▶ **Data records**
(* ===== verification/AccessFacts.v ===== *)
(** * Facts about the access gate's store (the services of AccessStore)

    The invariant that ties the cache to the tables, its preservation by every operation,
    and what follows: which tokens are accepted, that a revoked session stays out, that
    a ticket is good for one exchange. *)
From S2P Require Import Prelude.
From S2P Require Import GoLib.
From S2P Require Import GoHttp.
From S2P Require Import WafCache.
From S2P Require Import AccessGate.
From S2P Require Import AccessStore.
Local Open Scope Z_scope.
Local Open Scope bool_scope.

Module AccessFacts.
Import Mode AccessStore.

(** ** Generic lemmas *)

Lemma Get_absent {V} (c : gmap gostr (WafCache.WafCacheItem V)) now k : c !! k = None → WafCache.Get c now k = (c, None).
Proof. intros E. unfold WafCache.Get. by rewrite E. Qed.
Lemma IsKeyExist_absent {V} (c : gmap gostr (WafCache.WafCacheItem V)) now k : c !! k = None → WafCache.IsKeyExist c now k = (c, false).
Proof. intros E. unfold WafCache.IsKeyExist. by rewrite E. Qed.

Lemma find_app_none {A} (f : A → bool) l x : (∀ y, y ∈ l → f y = false) → f x = true → List.find f (l ++ [x]) = Some x.
Proof.
  intros Hl Hx. induction l as [|y l IH]; cbn; [by rewrite Hx|]. rewrite (Hl y) by set_solver. apply IH. set_solver.
Qed.

Section facts.
Context `{UnicodeCase}.
Variable sha256 : gostr → gostr.
Variable lookupLocation : gostr → gostr * gostr.
Variable zone : Z.
(** The bound of the positive caching times of the configurations in use. *)
Variable P : Z.
Hypothesis P_day : P ≤ 24 * hour.

Abbreviation hash := (HashAccessCode sha256).

(** ** Keys *)

Lemma token_key_inj a b : CACHE_ACCESS_TOKEN ++ a = CACHE_ACCESS_TOKEN ++ b → a = b.
Proof. apply app_inv_head. Qed.
Lemma session_key_inj a b : CACHE_ACCESS_SESSION ++ a = CACHE_ACCESS_SESSION ++ b → a = b.
Proof. apply app_inv_head. Qed.
Lemma token_session_key a b : CACHE_ACCESS_TOKEN ++ a ≠ CACHE_ACCESS_SESSION ++ b.
Proof. discriminate. Qed.

(** ** The invariant *)

(** The token row a cached state was made from. *)
Record agrees (code : gostr) (s : State.AccessState) (row : Token.AccessToken) : Prop := {
  ag_code : Token.TokenCode row = code;
  ag_session : State.SessionCode s = Token.SessionCode row;
  ag_expire : State.ExpireUnix s = unix (Token.ExpireTime row);
  ag_host : State.Host s = Token.Host row;
  ag_host_code : State.HostCode s = Token.HostCode row;
  ag_ip : State.ClientIP s = Token.ClientIP row;
  ag_fingerprint : State.Fingerprint s = Token.Fingerprint row;
}.

(** A row is valid, or was revoked after [c]. *)
Definition valid_after (c : Z) (row : Token.AccessToken) : Prop :=
  Token.Status row = AccessStatusValid ∨ c ≤ Token.UPDATE_TIME row.

(** [R]: the sessions known to be revoked. *)
Definition entry_ok (R : gostr → Prop) (now : Z) (rows : list Token.AccessToken) (k : gostr)
    (item : WafCache.WafCacheItem aval) : Prop :=
  WafCache.createTime item ≤ now ∧
  match WafCache.value item with
  | VSession s => k = CACHE_ACCESS_SESSION ++ Session.SessionCode s ∧ ¬ R (Session.SessionCode s)
  | VState s =>
      WafCache.ttl item ≤ P ∧ ∃ code, k = CACHE_ACCESS_TOKEN ++ code ∧
      (WafCache.live now item = true → ¬ R (State.SessionCode s) ∧
       ∃ row, row ∈ rows ∧ agrees code s row ∧ valid_after (WafCache.createTime item) row)
  | _ => True
  end.

Record Inv (R : gostr → Prop) (now : Z) (st : store) : Prop := {
  inv_cache : ∀ k item, cache st !! k = Some item → entry_ok R now (tokens st) k item;
  inv_sessions : ∀ s, s ∈ sessions st → R (Session.SessionCode s) → Session.Status s ≠ AccessStatusValid;
}.

Lemma live_earlier now t (item : WafCache.WafCacheItem aval) : now ≤ t → WafCache.live t item = true → WafCache.live now item = true.
Proof. unfold WafCache.live. rewrite !Z.leb_le. lia. Qed.

Lemma Inv_later R now t st : now ≤ t → Inv R now st → Inv R t st.
Proof.
  intros Ht [Hc Hs]. split; [|done]. intros k item Hk. destruct (Hc k item Hk) as [Hn Hv]. split; [lia|].
  destruct (WafCache.value item); [|done..]. destruct Hv as (Hp & code & Hcode & Hl). split; [done|].
  exists code. split; [done|]. intros Hl'. apply Hl. by eapply live_earlier.
Qed.

Lemma Inv_fewer (R R' : gostr → Prop) now st : (∀ c, R' c → R c) → Inv R now st → Inv R' now st.
Proof.
  clear sha256 lookupLocation zone P_day. intros HR [Hc Hs]. split; [|auto]. intros k item Hk. destruct (Hc k item Hk) as [Hn He]. split; [done|].
  destruct (WafCache.value item); [|naive_solver|done..]. destruct He as (Hp & c & Hk' & Hl). split; [done|].
  exists c. split; [done|]. intros Hlive. destruct (Hl Hlive) as [Hn' Hrow]. auto.
Qed.

(** ** Hoare logic: what a computation keeps, and what its answer satisfies *)

Section triples.
Context (I : store → Prop).

Definition triple {A} (m : M A) (Q : A → store → Prop) : Prop := ∀ st, I st → I (m st).1 ∧ Q (m st).2 (m st).1.
Definition keeps {A} (m : M A) : Prop := ∀ st, I st → I (m st).1.

Lemma kp_ret {A} (a : A) : keeps (mret a).
Proof. by intros st. Qed.
Lemma kp_gets {A} (f : store → A) : keeps (gets f).
Proof. by intros st. Qed.
Lemma kp_bind {A B} (m : M A) (f : A → M B) : keeps m → (∀ a, keeps (f a)) → keeps (m ≫= f).
Proof.
  intros Hm Hf st Hst. specialize (Hm st Hst). unfold mbind, M_bind. destruct (m st) as [st' a]. by apply Hf.
Qed.
Lemma keeps_for_each {A} (f : A → M unit) l : (∀ x, keeps (f x)) → keeps (for_each f l).
Proof. intros Hf. induction l; [apply kp_ret|]. apply kp_bind; [apply Hf|by intros]. Qed.
Lemma tr_bind {A B} (m : M A) (f : A → M B) Q Q' :
  triple m Q → (∀ a st, Q a st → I st → I (f a st).1 ∧ Q' (f a st).2 (f a st).1) → triple (m ≫= f) Q'.
Proof.
  intros Hm Hf st Hst. destruct (Hm st Hst) as [HI HQ]. unfold mbind, M_bind. destruct (m st) as [st' a]. by apply Hf.
Qed.
End triples.

Lemma remove_lookup (c : gmap gostr (WafCache.WafCacheItem aval)) k k' item :
  WafCache.Remove c k !! k' = Some item → c !! k' = Some item ∧ k' ≠ k.
Proof.
  unfold WafCache.Remove. destruct (c !! k) eqn:E; [rewrite lookup_delete_Some; naive_solver|]. intros Hk. split; [done|]. congruence.
Qed.


Section at_time.
Context (R : gostr → Prop) (now : Z).
Abbreviation I := (Inv R now).

(** *** The cache *)

Lemma on_cache_keeps {A} (f : gmap gostr (WafCache.WafCacheItem aval) → gmap gostr (WafCache.WafCacheItem aval) * A) :
  (∀ c k item, (f c).1 !! k = Some item → c !! k = Some item) → keeps I (on_cache f).
Proof.
  intros Hf st [Hc Hs]. unfold on_cache. specialize (Hf (cache st)). destruct (f (cache st)) as [c a].
  split; cbn; [|done]. intros k item Hk. by apply Hc, Hf.
Qed.

Lemma delete_lookup (c : gmap gostr (WafCache.WafCacheItem aval)) k k' item : delete k c !! k' = Some item → c !! k' = Some item.
Proof. rewrite lookup_delete_Some. tauto. Qed.

Lemma cache_get_keeps key : keeps I (cache_get now key).
Proof.
  apply on_cache_keeps. intros c k item. unfold WafCache.Get. destruct (c !! key) as [i|]; [|done].
  destruct (WafCache.live now i); [done|]. apply delete_lookup.
Qed.

Lemma cache_exists_keeps key : keeps I (cache_exists now key).
Proof.
  apply on_cache_keeps. intros c k item. unfold WafCache.IsKeyExist. destruct (c !! key) as [i|]; [|done].
  destruct (WafCache.live now i); [done|]. apply delete_lookup.
Qed.

Lemma cache_remove_keeps key : keeps I (cache_remove key).
Proof.
  apply on_cache_keeps. intros c k item. cbn. unfold WafCache.Remove. destruct (c !! key); [|done]. apply delete_lookup.
Qed.

(** A write keeps the invariant when the item it makes, whatever its age, is fine. *)
Lemma cache_set_keeps key v t st :
  I st → (∀ created, created ≤ now → entry_ok R now (tokens st) key (WafCache.put created t v)) → I (cache_set now key v t st).1.
Proof.
  intros [Hc Hs] Hv. split; [|done]. cbn. intros k item. unfold WafCache.SetWithTTl.
  rewrite lookup_insert_Some. intros [[<- <-]|[_ Hk]]; [|by apply Hc].
  apply Hv. destruct (cache st !! key) as [i|] eqn:E; [|lia]. by destruct (Hc key i E).
Qed.

Lemma cache_set_plain_keeps key v t : (match v with VSession _ | VState _ => False | _ => True end) → keeps I (cache_set now key v t).
Proof. intros Hv st Hst. apply cache_set_keeps; [done|]. intros c Hle. split; [done|]. by destruct v. Qed.

Lemma markBad_keeps code : keeps I (markBad now code).
Proof. by apply cache_set_plain_keeps. Qed.

(** *** The tables *)

Lemma on_tickets_keeps f : keeps I (on_tickets f).
Proof. by intros st [? ?]. Qed.
Lemma on_accounts_keeps f : keeps I (on_accounts f).
Proof. by intros st [? ?]. Qed.

Lemma on_sessions_keeps f :
  (∀ rows s, s ∈ f rows → R (Session.SessionCode s) → Session.Status s = AccessStatusValid →
     ∃ s', s' ∈ rows ∧ Session.SessionCode s' = Session.SessionCode s ∧ Session.Status s' = AccessStatusValid) →
  keeps I (on_sessions f).
Proof.
  intros Hf st [Hc Hs]. split; [done|]. cbn. intros s Hin HR Hv.
  destruct (Hf _ s Hin HR Hv) as (s' & Hin' & Hcode & Hv'). apply (Hs s' Hin'); congruence.
Qed.

Lemma update_sessions_keeps p f :
  (∀ s, Session.SessionCode (f s) = Session.SessionCode s ∧
        (Session.Status (f s) = AccessStatusValid → Session.Status s = AccessStatusValid)) →
  keeps I (on_sessions (update_where p f)).
Proof.
  intros Hf. apply on_sessions_keeps. intros rows s Hin HR Hv. apply list_elem_of_fmap in Hin as (s' & -> & Hin').
  exists s'. split; [done|]. destruct (p s'); [|done]. destruct (Hf s'). split; [done|]. tauto.
Qed.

▶ **Assigned task**
Each line of the entries holding the string "Local" should be found and copied.

▶ **Solved problem**
Local Open Scope Z_scope.
Local Open Scope bool_scope.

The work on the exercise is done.